From the entries that follow, copy every line with the word "original".

[Start of section]

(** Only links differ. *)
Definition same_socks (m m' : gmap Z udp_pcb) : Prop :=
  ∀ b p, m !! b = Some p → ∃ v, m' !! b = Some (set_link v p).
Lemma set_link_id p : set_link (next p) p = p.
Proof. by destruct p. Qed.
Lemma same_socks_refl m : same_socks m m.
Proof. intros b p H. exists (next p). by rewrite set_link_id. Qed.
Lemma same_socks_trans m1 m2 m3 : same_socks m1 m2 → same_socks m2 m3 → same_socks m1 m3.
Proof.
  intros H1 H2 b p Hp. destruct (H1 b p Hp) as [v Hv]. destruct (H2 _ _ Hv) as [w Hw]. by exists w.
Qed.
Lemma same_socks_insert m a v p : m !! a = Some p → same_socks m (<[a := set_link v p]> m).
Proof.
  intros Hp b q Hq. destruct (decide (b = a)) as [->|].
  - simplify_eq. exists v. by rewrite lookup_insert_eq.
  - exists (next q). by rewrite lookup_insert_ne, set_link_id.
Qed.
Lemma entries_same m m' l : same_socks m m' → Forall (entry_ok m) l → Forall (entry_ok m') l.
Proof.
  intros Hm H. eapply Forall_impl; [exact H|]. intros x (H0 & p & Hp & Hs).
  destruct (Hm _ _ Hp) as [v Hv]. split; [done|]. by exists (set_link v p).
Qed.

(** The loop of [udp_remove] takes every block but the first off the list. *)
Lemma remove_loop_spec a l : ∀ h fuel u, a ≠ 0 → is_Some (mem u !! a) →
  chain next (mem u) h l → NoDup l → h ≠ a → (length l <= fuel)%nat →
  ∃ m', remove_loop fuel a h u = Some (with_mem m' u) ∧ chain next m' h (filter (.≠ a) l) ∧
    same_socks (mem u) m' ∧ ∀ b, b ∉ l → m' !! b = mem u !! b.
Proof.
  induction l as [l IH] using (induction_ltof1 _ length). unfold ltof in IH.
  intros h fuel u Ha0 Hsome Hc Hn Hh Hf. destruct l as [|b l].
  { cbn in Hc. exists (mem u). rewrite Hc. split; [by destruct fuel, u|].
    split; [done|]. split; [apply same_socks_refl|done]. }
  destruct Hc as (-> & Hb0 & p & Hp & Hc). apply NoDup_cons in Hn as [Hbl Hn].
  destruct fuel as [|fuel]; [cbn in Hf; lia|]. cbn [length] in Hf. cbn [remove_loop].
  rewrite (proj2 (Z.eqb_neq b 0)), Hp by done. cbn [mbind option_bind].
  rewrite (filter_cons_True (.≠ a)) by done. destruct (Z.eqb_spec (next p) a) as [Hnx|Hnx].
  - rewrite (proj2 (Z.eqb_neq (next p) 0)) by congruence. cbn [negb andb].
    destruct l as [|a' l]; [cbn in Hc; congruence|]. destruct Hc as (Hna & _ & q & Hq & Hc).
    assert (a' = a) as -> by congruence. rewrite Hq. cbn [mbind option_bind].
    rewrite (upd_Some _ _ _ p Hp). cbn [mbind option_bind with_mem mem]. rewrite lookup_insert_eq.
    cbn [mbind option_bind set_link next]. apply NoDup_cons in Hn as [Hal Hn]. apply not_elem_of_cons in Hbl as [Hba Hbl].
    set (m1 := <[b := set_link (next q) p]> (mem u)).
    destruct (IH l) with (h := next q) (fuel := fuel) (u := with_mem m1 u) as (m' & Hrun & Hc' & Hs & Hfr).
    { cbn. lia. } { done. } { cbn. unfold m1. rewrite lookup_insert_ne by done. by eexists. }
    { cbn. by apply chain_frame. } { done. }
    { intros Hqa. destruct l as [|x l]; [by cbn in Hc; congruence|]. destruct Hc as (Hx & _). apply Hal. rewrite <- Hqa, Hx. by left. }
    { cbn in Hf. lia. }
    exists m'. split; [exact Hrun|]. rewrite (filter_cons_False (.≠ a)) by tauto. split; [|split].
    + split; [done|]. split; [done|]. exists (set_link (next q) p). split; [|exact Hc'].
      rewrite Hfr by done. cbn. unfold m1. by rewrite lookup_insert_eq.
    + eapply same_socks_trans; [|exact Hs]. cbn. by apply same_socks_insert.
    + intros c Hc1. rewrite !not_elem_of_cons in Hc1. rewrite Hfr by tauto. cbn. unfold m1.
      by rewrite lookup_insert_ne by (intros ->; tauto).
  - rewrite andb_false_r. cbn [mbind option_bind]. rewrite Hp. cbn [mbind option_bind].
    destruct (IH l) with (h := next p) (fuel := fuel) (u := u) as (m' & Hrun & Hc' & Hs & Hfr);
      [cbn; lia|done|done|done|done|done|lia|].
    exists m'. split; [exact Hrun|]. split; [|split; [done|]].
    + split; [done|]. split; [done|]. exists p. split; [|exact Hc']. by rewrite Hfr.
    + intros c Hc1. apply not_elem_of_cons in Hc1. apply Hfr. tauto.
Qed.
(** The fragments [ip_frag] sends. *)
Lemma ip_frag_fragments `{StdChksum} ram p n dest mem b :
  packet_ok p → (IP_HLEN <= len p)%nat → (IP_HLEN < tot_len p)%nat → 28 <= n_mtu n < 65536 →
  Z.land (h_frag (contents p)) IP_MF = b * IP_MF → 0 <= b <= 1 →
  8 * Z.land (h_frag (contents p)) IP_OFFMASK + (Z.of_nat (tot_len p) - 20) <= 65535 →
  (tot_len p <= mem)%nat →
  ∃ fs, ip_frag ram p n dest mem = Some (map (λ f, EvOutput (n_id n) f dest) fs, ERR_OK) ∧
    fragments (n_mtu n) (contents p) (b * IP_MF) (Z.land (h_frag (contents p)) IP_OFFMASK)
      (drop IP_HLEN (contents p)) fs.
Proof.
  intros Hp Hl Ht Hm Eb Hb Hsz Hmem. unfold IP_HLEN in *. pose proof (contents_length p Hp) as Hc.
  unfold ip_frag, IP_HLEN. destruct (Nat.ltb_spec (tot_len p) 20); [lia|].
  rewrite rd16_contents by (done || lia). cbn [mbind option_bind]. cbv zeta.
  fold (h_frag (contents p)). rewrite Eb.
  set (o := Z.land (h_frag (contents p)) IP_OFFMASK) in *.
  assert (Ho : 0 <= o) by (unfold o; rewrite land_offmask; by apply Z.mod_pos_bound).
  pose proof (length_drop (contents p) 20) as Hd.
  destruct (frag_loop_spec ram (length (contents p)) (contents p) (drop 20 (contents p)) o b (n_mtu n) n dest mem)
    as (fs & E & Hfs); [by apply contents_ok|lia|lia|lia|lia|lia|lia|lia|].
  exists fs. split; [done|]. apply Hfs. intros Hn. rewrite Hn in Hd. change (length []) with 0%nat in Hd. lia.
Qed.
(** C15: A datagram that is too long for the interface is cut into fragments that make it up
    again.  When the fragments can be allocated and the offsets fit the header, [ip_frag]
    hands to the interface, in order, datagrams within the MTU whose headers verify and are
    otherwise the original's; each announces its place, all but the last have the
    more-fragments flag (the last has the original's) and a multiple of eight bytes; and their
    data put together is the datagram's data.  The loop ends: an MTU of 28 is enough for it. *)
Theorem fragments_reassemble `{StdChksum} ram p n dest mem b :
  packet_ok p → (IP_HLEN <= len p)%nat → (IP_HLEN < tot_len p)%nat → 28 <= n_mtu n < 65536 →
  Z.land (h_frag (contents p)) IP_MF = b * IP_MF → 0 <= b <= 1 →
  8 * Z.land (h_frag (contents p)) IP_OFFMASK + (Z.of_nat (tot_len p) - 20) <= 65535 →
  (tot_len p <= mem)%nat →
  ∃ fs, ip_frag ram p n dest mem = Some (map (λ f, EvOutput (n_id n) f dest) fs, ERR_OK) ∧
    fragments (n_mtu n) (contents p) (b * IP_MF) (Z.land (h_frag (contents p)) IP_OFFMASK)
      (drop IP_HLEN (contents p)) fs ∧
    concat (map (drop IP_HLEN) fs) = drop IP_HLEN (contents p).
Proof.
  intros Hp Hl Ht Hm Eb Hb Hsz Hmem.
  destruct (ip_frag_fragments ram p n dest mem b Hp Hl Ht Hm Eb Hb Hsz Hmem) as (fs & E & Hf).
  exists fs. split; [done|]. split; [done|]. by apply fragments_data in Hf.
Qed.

[End of section]
[Start of section]

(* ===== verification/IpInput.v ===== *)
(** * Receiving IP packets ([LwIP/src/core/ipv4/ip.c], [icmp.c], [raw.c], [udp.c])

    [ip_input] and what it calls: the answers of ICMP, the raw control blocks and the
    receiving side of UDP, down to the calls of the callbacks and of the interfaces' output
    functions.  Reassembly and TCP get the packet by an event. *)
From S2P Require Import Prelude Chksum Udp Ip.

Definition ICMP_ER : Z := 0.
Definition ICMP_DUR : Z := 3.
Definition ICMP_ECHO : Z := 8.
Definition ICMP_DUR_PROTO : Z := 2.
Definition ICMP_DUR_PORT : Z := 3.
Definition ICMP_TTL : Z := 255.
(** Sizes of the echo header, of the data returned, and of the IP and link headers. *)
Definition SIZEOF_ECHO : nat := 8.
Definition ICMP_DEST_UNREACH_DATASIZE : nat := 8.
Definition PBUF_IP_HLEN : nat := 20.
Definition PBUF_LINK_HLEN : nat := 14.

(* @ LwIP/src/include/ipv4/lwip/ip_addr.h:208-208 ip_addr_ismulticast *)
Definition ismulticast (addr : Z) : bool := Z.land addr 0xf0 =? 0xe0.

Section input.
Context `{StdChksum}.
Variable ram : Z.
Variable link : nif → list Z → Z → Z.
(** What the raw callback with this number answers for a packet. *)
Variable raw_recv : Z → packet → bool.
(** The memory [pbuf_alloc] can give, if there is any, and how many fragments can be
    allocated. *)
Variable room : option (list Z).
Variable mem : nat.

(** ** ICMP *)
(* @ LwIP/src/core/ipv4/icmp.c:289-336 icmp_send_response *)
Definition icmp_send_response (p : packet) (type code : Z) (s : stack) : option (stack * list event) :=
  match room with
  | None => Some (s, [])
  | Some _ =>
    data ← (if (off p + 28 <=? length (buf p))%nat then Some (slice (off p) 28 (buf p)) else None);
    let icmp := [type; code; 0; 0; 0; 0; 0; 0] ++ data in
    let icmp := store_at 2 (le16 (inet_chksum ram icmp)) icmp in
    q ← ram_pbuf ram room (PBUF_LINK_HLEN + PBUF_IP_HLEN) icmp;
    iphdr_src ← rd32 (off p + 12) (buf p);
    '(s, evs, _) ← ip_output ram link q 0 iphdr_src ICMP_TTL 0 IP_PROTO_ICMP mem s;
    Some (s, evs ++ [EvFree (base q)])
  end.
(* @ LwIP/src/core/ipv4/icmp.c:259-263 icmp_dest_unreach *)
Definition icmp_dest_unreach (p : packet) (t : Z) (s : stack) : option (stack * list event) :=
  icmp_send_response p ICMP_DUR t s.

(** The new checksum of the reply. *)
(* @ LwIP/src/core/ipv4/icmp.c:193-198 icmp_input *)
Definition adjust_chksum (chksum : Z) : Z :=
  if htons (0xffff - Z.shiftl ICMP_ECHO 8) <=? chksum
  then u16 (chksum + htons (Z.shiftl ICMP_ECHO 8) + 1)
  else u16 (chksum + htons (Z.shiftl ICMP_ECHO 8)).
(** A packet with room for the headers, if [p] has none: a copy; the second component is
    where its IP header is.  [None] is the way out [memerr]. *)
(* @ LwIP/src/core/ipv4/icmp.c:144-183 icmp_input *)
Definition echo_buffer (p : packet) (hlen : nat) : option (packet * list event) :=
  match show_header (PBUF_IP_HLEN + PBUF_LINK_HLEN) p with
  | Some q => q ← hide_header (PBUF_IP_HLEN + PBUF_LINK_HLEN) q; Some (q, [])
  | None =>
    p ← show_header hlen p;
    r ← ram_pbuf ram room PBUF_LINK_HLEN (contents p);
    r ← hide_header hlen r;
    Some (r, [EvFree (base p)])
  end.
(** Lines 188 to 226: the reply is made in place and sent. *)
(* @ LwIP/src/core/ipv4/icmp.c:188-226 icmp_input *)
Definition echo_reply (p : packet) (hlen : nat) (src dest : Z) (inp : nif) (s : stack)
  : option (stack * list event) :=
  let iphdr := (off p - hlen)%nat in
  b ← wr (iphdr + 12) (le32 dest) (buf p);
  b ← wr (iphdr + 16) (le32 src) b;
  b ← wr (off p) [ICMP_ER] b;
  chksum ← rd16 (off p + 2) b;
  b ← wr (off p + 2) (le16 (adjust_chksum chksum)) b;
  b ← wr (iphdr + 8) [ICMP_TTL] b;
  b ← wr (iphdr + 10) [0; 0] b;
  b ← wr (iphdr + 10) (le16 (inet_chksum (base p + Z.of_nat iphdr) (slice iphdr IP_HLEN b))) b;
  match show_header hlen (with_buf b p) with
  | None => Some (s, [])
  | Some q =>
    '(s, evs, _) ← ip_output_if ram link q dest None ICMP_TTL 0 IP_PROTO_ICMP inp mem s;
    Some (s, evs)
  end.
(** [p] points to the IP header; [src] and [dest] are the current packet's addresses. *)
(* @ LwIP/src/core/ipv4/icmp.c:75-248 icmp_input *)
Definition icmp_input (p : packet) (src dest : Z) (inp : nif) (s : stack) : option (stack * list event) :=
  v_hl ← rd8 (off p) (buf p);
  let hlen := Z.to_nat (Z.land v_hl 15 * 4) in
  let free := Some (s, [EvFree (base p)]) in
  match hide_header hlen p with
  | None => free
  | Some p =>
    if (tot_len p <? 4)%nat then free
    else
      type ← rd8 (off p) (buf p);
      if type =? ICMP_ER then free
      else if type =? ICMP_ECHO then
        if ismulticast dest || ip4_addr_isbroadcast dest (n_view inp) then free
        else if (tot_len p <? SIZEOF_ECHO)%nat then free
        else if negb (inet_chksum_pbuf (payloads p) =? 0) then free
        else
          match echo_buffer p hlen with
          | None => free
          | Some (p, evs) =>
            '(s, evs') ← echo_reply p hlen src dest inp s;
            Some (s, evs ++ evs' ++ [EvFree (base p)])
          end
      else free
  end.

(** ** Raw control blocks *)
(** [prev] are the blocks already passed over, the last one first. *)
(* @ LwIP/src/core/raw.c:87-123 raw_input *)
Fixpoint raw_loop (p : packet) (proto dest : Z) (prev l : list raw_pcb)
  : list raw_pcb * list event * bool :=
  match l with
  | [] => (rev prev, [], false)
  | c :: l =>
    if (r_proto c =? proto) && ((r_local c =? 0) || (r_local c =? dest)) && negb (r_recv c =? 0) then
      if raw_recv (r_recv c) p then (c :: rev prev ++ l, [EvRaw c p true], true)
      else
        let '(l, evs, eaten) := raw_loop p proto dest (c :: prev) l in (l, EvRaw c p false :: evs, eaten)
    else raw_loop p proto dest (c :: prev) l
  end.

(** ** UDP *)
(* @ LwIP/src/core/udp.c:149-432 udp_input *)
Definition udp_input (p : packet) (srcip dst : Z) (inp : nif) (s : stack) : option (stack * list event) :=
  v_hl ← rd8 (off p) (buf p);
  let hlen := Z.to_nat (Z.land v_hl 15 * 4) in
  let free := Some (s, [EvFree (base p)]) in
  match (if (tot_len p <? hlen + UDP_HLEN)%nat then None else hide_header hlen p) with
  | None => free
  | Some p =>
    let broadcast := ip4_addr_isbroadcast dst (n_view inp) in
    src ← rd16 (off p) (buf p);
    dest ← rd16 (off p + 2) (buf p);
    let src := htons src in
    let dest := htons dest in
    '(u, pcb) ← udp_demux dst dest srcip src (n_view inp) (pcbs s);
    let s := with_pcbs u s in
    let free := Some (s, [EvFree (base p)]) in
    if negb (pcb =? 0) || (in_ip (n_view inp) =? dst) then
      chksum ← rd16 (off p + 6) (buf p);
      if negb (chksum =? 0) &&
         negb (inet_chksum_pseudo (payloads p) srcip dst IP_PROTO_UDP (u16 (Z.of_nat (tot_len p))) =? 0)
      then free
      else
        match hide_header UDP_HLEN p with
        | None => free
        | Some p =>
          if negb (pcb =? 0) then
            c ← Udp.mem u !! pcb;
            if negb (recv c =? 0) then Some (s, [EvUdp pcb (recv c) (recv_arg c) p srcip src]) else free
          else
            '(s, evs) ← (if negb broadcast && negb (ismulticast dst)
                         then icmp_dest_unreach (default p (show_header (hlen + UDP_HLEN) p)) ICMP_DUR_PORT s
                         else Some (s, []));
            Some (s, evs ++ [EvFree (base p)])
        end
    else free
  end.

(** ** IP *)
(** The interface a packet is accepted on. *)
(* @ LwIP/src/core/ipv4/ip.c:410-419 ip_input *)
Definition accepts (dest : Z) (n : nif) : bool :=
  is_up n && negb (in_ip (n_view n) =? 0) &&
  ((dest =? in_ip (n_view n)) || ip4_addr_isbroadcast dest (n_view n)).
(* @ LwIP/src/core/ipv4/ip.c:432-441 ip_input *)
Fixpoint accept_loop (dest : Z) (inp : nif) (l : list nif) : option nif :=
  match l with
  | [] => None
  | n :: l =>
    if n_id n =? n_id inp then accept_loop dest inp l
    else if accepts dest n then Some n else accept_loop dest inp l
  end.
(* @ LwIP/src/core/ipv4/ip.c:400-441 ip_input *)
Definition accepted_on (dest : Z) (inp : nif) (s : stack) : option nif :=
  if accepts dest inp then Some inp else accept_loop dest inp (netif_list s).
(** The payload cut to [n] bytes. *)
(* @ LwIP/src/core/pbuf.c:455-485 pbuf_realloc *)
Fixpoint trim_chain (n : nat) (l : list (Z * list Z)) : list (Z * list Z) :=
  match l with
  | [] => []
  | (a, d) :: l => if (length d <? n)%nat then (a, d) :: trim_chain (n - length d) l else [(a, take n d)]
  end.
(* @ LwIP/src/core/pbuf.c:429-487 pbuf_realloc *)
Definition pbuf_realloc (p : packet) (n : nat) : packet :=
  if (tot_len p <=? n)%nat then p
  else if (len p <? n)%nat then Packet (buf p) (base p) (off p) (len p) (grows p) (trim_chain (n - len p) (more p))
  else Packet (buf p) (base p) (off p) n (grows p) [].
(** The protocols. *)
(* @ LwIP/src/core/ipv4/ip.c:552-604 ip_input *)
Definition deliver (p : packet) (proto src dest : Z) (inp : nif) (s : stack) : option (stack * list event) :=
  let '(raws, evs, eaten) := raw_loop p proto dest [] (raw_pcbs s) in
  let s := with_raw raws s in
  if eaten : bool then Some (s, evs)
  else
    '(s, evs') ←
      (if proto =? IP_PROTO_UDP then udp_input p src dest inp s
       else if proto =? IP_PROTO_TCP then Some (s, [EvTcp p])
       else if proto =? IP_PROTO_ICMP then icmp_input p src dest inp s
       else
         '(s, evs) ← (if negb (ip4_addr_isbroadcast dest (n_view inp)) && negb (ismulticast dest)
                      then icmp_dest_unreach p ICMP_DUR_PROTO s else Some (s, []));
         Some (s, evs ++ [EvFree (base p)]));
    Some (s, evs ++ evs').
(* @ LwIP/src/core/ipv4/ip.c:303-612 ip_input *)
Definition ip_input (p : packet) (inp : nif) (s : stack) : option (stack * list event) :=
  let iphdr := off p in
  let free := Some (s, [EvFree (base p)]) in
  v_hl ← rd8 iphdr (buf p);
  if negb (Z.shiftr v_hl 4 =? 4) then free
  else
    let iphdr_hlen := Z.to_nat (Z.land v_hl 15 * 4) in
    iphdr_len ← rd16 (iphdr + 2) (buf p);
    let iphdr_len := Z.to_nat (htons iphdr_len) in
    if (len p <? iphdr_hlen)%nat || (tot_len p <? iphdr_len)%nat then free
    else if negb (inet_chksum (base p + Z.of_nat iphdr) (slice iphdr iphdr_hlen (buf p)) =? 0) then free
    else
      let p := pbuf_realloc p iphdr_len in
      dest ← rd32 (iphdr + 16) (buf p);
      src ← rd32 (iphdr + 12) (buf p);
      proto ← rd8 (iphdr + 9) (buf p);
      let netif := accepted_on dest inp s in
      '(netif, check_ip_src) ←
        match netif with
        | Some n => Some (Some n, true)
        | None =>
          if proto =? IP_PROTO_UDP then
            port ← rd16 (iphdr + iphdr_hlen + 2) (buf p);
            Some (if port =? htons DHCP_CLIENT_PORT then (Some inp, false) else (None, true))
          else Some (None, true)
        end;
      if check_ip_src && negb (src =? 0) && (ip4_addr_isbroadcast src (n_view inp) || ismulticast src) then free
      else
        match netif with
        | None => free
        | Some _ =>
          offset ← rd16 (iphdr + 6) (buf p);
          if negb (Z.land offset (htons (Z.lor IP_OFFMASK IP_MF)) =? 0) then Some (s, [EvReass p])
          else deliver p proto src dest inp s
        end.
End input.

[End of section]
[Start of section]

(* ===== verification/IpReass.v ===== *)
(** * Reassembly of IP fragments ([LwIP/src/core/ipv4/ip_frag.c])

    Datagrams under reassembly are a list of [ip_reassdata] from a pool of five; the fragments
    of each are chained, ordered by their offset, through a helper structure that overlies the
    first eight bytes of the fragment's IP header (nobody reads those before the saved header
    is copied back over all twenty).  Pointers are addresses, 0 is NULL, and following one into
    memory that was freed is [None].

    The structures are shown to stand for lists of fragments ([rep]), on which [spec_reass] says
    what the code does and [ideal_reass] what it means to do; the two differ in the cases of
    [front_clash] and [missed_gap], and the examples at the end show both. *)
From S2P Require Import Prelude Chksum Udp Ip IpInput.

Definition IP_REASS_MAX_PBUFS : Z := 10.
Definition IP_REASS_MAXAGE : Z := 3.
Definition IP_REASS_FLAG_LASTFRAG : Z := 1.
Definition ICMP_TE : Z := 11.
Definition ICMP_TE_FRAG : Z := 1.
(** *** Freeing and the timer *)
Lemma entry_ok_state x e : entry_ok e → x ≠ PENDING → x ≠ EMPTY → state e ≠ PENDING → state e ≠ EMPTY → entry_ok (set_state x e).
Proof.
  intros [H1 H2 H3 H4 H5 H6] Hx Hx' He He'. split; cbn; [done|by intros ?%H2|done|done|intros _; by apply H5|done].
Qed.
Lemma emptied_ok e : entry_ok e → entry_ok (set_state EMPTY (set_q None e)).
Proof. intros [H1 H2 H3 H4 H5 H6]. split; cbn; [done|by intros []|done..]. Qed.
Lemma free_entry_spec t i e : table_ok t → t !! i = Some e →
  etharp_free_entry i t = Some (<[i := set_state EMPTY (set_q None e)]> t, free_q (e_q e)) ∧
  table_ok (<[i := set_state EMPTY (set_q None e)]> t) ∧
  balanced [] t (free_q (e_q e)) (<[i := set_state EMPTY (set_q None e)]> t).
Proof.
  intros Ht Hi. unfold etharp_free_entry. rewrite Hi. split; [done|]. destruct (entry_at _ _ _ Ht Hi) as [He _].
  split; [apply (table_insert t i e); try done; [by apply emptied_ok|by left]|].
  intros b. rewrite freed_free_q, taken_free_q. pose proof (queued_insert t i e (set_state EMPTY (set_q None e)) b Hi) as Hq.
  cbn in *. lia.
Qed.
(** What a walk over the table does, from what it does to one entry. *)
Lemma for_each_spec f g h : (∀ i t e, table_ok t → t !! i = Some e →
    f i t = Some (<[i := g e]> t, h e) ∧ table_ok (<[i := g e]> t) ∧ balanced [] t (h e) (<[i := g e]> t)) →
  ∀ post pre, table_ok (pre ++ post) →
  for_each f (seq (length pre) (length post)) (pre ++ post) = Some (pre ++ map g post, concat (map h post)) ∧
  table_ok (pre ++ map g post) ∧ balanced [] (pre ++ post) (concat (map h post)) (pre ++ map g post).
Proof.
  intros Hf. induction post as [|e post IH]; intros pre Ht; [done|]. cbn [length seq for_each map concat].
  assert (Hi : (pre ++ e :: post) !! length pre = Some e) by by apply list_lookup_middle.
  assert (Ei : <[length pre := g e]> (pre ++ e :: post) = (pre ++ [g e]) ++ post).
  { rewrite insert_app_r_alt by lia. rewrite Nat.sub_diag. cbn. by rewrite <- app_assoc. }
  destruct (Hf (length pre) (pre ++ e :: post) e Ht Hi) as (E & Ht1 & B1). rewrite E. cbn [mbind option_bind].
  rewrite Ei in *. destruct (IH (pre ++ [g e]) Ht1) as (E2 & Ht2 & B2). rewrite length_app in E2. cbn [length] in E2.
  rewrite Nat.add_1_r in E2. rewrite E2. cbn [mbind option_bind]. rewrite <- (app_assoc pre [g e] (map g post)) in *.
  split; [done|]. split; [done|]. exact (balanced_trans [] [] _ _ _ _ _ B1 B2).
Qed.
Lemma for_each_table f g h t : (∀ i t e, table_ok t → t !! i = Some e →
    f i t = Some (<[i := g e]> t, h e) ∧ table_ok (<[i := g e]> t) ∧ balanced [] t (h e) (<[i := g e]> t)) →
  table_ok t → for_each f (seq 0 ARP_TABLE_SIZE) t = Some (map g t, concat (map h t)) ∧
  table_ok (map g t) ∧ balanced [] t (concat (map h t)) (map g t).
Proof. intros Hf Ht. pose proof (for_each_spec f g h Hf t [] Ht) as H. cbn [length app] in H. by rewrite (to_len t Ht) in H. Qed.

[End of section]

## WRITTEN SOLUTION
    otherwise the original's; each announces its place, all but the last have the
    more-fragments flag (the last has the original's) and a multiple of eight bytes; and their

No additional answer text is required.